Exercise aim
Scan the entries that follow and work out how many lines contain "congruence". Give the number and nothing else.

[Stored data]

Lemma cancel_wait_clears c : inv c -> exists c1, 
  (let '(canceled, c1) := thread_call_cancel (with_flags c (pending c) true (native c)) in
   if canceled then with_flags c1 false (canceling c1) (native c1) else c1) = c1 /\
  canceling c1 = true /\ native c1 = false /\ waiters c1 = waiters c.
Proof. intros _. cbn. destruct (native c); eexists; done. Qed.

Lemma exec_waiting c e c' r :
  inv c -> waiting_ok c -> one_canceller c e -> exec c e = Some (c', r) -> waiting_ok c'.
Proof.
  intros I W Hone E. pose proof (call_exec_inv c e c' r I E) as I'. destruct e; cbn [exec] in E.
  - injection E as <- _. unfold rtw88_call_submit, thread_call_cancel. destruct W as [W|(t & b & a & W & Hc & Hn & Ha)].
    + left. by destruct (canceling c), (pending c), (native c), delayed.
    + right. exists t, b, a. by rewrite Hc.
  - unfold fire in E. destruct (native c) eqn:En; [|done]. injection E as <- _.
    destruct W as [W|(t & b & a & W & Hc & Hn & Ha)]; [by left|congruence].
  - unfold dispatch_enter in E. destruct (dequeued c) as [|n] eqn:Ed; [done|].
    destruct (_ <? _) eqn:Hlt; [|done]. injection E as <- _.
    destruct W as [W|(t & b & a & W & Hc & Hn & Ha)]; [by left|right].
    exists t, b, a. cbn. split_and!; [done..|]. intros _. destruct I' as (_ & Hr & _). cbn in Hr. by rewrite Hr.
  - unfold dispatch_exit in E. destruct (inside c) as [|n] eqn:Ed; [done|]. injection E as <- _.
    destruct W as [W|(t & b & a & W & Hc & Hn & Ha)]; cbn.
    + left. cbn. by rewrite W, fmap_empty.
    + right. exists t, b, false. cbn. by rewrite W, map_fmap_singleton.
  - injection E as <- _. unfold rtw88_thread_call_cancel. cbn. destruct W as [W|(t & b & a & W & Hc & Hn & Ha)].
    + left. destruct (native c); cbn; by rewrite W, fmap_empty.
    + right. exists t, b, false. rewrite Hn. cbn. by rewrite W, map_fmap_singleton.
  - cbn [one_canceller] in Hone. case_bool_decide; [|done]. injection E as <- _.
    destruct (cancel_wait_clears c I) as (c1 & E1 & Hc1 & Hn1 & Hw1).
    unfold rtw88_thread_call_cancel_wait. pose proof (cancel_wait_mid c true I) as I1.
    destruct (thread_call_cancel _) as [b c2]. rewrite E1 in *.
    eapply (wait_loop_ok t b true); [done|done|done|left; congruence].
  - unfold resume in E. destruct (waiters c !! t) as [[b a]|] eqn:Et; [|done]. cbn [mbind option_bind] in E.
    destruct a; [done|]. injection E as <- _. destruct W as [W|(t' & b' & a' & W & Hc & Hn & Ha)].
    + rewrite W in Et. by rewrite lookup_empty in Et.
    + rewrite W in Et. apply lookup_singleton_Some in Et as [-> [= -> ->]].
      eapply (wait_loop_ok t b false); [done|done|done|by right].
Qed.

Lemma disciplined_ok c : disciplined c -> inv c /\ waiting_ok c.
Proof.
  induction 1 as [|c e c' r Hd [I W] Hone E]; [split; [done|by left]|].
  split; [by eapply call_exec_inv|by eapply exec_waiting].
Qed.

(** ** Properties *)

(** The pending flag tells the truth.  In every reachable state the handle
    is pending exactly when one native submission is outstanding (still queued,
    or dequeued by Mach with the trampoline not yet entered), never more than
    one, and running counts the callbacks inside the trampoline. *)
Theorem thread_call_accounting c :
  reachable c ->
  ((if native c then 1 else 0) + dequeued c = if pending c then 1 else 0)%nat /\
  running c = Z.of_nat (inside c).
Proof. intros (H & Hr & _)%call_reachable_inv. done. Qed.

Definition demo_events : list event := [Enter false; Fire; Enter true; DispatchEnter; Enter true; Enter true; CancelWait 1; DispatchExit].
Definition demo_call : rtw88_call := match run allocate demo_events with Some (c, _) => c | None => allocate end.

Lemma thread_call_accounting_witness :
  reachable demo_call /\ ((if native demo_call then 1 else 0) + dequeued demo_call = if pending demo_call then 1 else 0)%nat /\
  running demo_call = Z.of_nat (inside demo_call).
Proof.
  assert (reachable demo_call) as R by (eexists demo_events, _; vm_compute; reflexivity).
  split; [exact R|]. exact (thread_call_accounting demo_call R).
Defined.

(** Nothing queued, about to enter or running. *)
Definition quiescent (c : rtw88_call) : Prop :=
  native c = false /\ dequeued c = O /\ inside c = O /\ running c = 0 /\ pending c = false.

---

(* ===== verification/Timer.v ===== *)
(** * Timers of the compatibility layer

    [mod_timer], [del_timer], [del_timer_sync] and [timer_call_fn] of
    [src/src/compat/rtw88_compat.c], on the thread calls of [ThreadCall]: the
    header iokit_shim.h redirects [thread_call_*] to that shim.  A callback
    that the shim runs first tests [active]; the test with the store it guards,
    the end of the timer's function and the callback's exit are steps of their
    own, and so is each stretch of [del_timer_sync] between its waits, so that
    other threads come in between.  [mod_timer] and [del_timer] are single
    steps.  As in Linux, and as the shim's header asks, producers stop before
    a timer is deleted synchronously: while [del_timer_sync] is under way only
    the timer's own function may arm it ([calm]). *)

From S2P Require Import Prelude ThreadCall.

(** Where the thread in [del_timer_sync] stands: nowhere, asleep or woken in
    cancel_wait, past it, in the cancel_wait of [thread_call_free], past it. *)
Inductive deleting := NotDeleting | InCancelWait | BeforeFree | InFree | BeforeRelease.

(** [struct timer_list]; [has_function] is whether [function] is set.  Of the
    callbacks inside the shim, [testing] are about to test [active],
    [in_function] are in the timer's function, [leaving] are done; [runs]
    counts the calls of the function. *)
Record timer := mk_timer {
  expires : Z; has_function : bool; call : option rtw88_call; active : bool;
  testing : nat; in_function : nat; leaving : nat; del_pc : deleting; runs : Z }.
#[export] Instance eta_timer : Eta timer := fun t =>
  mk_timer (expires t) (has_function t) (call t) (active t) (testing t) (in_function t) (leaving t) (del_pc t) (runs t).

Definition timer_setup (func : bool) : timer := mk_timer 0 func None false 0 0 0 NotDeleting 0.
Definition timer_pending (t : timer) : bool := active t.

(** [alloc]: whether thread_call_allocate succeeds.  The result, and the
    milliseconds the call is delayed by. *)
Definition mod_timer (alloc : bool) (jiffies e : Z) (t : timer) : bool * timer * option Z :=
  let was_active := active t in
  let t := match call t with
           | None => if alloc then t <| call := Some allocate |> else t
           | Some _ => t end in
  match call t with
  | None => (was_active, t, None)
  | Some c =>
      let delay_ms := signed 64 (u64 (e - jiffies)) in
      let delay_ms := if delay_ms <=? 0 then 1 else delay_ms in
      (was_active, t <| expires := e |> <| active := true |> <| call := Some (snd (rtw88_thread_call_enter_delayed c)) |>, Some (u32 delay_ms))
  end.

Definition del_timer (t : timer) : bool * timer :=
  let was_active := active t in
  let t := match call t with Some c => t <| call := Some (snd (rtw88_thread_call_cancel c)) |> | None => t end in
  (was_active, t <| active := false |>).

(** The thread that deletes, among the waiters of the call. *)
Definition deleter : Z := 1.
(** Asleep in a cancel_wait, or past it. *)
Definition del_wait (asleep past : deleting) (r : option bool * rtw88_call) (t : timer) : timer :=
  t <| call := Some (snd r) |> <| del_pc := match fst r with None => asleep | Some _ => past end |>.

* * *

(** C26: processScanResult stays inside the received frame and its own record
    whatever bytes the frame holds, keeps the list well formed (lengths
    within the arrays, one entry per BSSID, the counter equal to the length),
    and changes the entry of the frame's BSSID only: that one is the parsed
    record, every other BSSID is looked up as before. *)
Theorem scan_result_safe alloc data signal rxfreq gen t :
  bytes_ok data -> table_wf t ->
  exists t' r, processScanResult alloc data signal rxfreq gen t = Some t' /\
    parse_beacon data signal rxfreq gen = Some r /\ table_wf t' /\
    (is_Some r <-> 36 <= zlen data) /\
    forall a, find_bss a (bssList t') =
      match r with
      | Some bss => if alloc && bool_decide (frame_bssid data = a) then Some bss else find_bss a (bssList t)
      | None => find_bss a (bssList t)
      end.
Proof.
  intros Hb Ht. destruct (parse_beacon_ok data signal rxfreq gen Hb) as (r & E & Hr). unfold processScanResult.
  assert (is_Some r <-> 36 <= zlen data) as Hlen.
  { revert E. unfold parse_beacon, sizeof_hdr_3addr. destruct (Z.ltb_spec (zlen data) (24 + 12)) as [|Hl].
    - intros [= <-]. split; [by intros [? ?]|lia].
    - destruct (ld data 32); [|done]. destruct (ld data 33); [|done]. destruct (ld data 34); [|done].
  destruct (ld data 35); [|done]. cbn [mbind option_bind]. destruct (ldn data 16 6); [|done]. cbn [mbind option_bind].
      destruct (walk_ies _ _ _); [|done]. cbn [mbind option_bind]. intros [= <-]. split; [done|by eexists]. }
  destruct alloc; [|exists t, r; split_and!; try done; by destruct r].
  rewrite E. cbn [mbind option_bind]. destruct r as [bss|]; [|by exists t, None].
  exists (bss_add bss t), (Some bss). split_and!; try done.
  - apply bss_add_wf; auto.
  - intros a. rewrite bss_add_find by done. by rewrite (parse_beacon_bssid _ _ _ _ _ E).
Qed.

Answer section
2